Faculty of Information and Communication Technology (Kampar Campus), UTAR 24 An increase in the losses in the validation data indicates a slight overfitting of the model. The table above shows the classification report of the proposed models, including accuracy, F1 score, precision and recall for each class. As a result, we need to crop the region of interest and enter it into the model for prediction.

Faculty of Information and Communication Technology (Campus Campus), UTAR 28 Figure 4-4 The original form of the patient's medical documentation. Faculty of Information and Communication Technology (Kampus Kampus), UTAR 29 Figure 4-5 Mask created over the region of interest. Faculty of Information and Communication Technology (Campus Campus), UTAR 30 According to Figure 4-5, the region of interest is masked with a rectangle that indicates the location where text detection and recognition is required.

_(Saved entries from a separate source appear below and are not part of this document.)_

Lemma search_has_no_length_gate_witness :
  decodes_to sample_world (lit "short.txt") (lit "Short") /\
  (exists r,
      result (search_document (lit "short.txt") [lit "short"]) sample_world = inr r /\
      s_success r = true /\
      total_matches r = 1) /\
  result (analyze_document (lit "short.txt")) sample_world = inl (ValueError too_short).
Proof.
  destruct (search_has_no_length_gate sample_world (lit "short.txt") (lit "Short")
              [lit "short"] short_decodes)
    as [(r & Hr & Hs & Hres & Htot & _) Ha].
  split; [exact short_decodes|]. split.
  - exists r. split; [exact Hr|]. split; [exact Hs|].
    rewrite Htot, Hres. vm_compute. reflexivity.
  - apply Ha. apply Nat.ltb_lt. vm_compute. reflexivity.
Defined.

(** What the records carry is what the extractors returned. *)
Lemma analyze_result_fields (w : World) (p : str) (r : AnalysisResult) :
  result (analyze_document p) w = inr r ->
  exists text,
    definitions r = TextAnalyzer.extract_definitions text /\
    obligations r = TextAnalyzer.extract_obligations text.
Proof.
  unfold result, run, analyze_document, try_except, bind.
  destruct (parse p w []) as [[e|text] log].
  - destruct e; discriminate.
  - destruct (match text with [] => true | _ => false end
              || (length (strip text) <? 50)).
    + discriminate.
    + unfold ret. cbv beta iota. simpl. intros H. injection H as <-.
      exists text. split; reflexivity.
Qed.

Lemma search_result_fields (w : World) (p : str) (keywords : list str)
      (r : SearchResult) :
  result (search_document p keywords) w = inr r ->
  exists text, results r = TextAnalyzer.search_keywords text keywords.
Proof.
  unfold result, run, search_document, try_except, bind.
  destruct (parse p w []) as [[e|text] log].
  - discriminate.
  - unfold ret. cbv beta iota. simpl. intros H. injection H as <-.
    exists text. reflexivity.
Qed.

(** C3. For every text, [extract_definitions] returns at most 20
    entries, [extract_obligations] at most 15, and every list of snippets
    in the mapping that [search_keywords] returns has at most 10, whatever
    the number of occurrences in the text. The extractors cut their own
    results, so the records of [analyze_document] and [search_document]
    carry lists within these bounds. *)
Theorem extractors_enforce_caps (text : str) (keywords : list str) :
  length (TextAnalyzer.extract_definitions text) <= 20 /\
  length (TextAnalyzer.extract_obligations text) <= 15 /\
  Forall (fun kv => length (snd kv) <= 10)
         (TextAnalyzer.search_keywords text keywords) /\
  (forall (w : World) (p : str) (r : AnalysisResult),
      result (analyze_document p) w = inr r ->
      length (definitions r) <= 20 /\ length (obligations r) <= 15) /\
  (forall (w : World) (p : str) (r : SearchResult),
      result (search_document p keywords) w = inr r ->
      Forall (fun kv => length (snd kv) <= 10) (results r)).
Proof.
  split; [apply extract_definitions_capped|].
  split; [apply extract_obligations_capped|].
  split; [apply search_keywords_capped|]. split.
  - intros w p r H. destruct (analyze_result_fields w p r H) as (t & -> & ->).
    split; [apply extract_definitions_capped | apply extract_obligations_capped].
  - intros w p r H. destruct (search_result_fields w p keywords r H) as (t & ->).
    apply search_keywords_capped.
Qed.

End Orchestrator.

(** ** Sorting keeps the elements *)

Section SortFacts.
Variables A K : Type.
Variable ltk : K -> K -> bool.
Variable key : A -> K.
Variable reverse : bool.

Lemma sort_insert_perm (x : A) (l : list A) :
  Permutation (sort_insert ltk key reverse x l) (x :: l).
Proof.
  induction l as [|y t IH]; simpl; [reflexivity|].
  destruct (goes_before ltk key reverse y x); [|reflexivity].
  rewrite IH. apply perm_swap.
Qed.

Lemma py_sort_perm (l : list A) : Permutation (py_sort ltk key reverse l) l.
Proof.
  induction l as [|x t IH]; simpl; [reflexivity|].
  rewrite sort_insert_perm. constructor. exact IH.
Qed.
End SortFacts.

(** Sorting on a numeric key, ascending, gives a list in which the keys
    never decrease. *)
Section SortByIndex.
Variable A : Type.
Variable key : A -> nat.

Lemma sort_insert_by_index_sorted (x : A) (l : list A) :
  StronglySorted (key_le key) l ->
  StronglySorted (key_le key) (sort_insert Nat.ltb key false x l).
Proof.
  induction 1 as [|y t Ht IH Hy]; simpl.
  - constructor; constructor.
  - unfold goes_before. destruct (Nat.ltb_spec (key y) (key x)) as [Hlt|Hge].
    + constructor; [exact IH|].
      assert (Hp : Permutation (sort_insert Nat.ltb key false x t) (x :: t))
        by apply sort_insert_perm.
      apply (Permutation_Forall (Permutation_sym Hp)).
      constructor; [unfold key_le; lia | exact Hy].
    + constructor; [constructor; assumption|].
      constructor; [exact Hge|].
      eapply Forall_impl; [|exact Hy]. unfold key_le. intros a Ha. lia.
Qed.

Lemma py_sort_by_index_sorted (l : list A) :
  StronglySorted (key_le key) (py_sort Nat.ltb key false l).
Proof.
  induction l as [|x t IH]; simpl; [constructor|].
  apply sort_insert_by_index_sorted. exact IH.
Qed.
End SortByIndex.

(** ** Enumerations and order of appearance *)

Lemma enumerate_from_fst_ge {A} (l : list A) (i : nat) (y : nat * A) :
  In y (enumerate_from i l) -> i <= fst y.
Proof.
  revert i. induction l as [|x t IH]; intros i; simpl; [tauto|].
  intros [<-|H]; [simpl; lia|]. apply IH in H. lia.
Qed.

Lemma enumerate_from_fst_seq {A} (l : list A) (i : nat) :
  map fst (enumerate_from i l) = seq i (length l).
Proof.
  revert i. induction l as [|x t IH]; intros i; simpl; [reflexivity|].
  rewrite IH. reflexivity.
Qed.

(** Members of an enumeration, listed with strictly increasing indices,
    appear in the order of the enumeration. *)
Lemma increasing_members_subseq {A} (l : list A) (i : nat) (picked : list (nat * A)) :
  StronglySorted (fun a b => fst a < fst b) picked ->
  (forall y, In y picked -> In y (enumerate_from i l)) ->
  subseq picked (enumerate_from i l).
Proof.
  revert i picked. induction l as [|x t IH]; intros i picked Hs Hin; simpl.
  - destruct picked as [|y p]; [constructor|]. destruct (Hin y (or_introl eq_refl)).
  - destruct picked as [|y p]; [constructor|].
    inversion Hs as [|y' p' Hp Hy]; subst.
    destruct (Hin y (or_introl eq_refl)) as [Hy0|Hy0].
    + subst y. apply subseq_take. apply IH; [exact Hp|].
      intros z Hz. destruct (Hin z (or_intror Hz)) as [Hz0|Hz0]; [|exact Hz0].
      subst z. rewrite Forall_forall in Hy. specialize (Hy _ Hz). simpl in Hy. lia.
    + apply subseq_skip. apply IH; [exact Hs|].
      intros z [Hz|Hz]; [subst z; exact Hy0|].
      destruct (Hin z (or_intror Hz)) as [Hz0|Hz0]; [|exact Hz0].
      subst z. rewrite Forall_forall in Hy. specialize (Hy _ Hz).
      apply enumerate_from_fst_ge in Hy0. simpl in Hy. lia.
Qed.

Lemma subseq_length {A} (l1 l2 : list A) : subseq l1 l2 -> length l1 <= length l2.
Proof. induction 1; simpl; lia. Qed.

Lemma sorted_distinct_keys_increase {A} (key : A -> nat) (l : list A) :
  StronglySorted (key_le key) l ->
  NoDup (map key l) ->
  StronglySorted (fun a b => key a < key b) l.
Proof.
  induction 1 as [|y t Ht IH Hy]; simpl; intros Hnd; [constructor|].
  inversion Hnd as [|k ks Hnotin Hnd']; subst.
  constructor; [apply IH; exact Hnd'|].
  rewrite Forall_forall in *. intros z Hz.
  specialize (Hy z Hz). unfold key_le in Hy.
  assert (key z <> key y).
  { intros E. apply Hnotin. rewrite <- E. apply in_map. exact Hz. }
  lia.
Qed.

Lemma StronglySorted_map {A B} (R : B -> B -> Prop) (f : A -> B) (l : list A) :
  StronglySorted (fun a b => R (f a) (f b)) l -> StronglySorted R (map f l).
Proof.
  induction 1 as [|y t Ht IH Hy]; simpl; constructor; [exact IH|].
  rewrite Forall_forall in *. intros z Hz.
  apply in_map_iff in Hz as (a & <- & Ha). apply Hy. exact Ha.
Qed.

Lemma NoDup_firstn {A} (n : nat) (l : list A) : NoDup l -> NoDup (firstn n l).
Proof.
  intros H. rewrite <- (firstn_skipn n l) in H.
  apply NoDup_app_remove_r in H. exact H.
Qed.

Lemma slice_to_is_firstn {A} (l : list A) (k : Z) :
  exists n, slice_to l k = firstn n l.
Proof. unfold slice_to. destruct (k <? 0)%Z; eexists; reflexivity. Qed.

(** ** The summarizer *)

Section Summaries.
Import DocumentSummarizer.

Lemma score_sentences_tags (sentences : list str) (text : str) :
  map tag (_score_sentences sentences text) = enumerate sentences.
Proof.
  unfold _score_sentences. rewrite map_map. unfold tag, index_of, sentence_of. simpl.
  rewrite <- (map_id (enumerate sentences)) at 2.
  apply map_ext. intros [i s]. reflexivity.
Qed.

A total of 50 patient medical charts with all the different data are sent to the model for prediction. The cropped images will be sent to the model, and after a certain pre-processing process, the accuracy of text recognition will be tested. Some incorrect results exist due to system confusion for the characters o or 0, z or 2.

Faculty of Information and Communication Technology (Kampar Campus), UTAR 31 4.5 Time spent on hand transcribing and AI transcribing. The model was evaluated by comparing the process time of manual transcription and artificial intelligence transcription. To evaluate the effectiveness of the model built on the transcription of the patient's medical records into xml files, 50 examples of medical reports were provided as input to the model.

Faculty of Information and Communication Technology (Kampar Campus), UTAR 32 Figure 4-8 XML file generated by website. Faculty of Information and Communication Technology (Kampar Campus), UTAR 33 Figure 4-10 Process time taken for manual transcription.

Conclusion

Project Review

Future Work

Golovko et al., “Deep Convolutional Neural Network for Image Recognition of Text Documents,” CEUR Workshop Proc., vol. Faculty of Information and Communication Technologies (Kampus Kampus), UTAR A-17 FACULTY OF INFORMATION AND COMMUNICATION TECHNOLOGIES. Based on the above results, I declare that I am satisfied with the originality of the final year project report submitted by my students as mentioned above.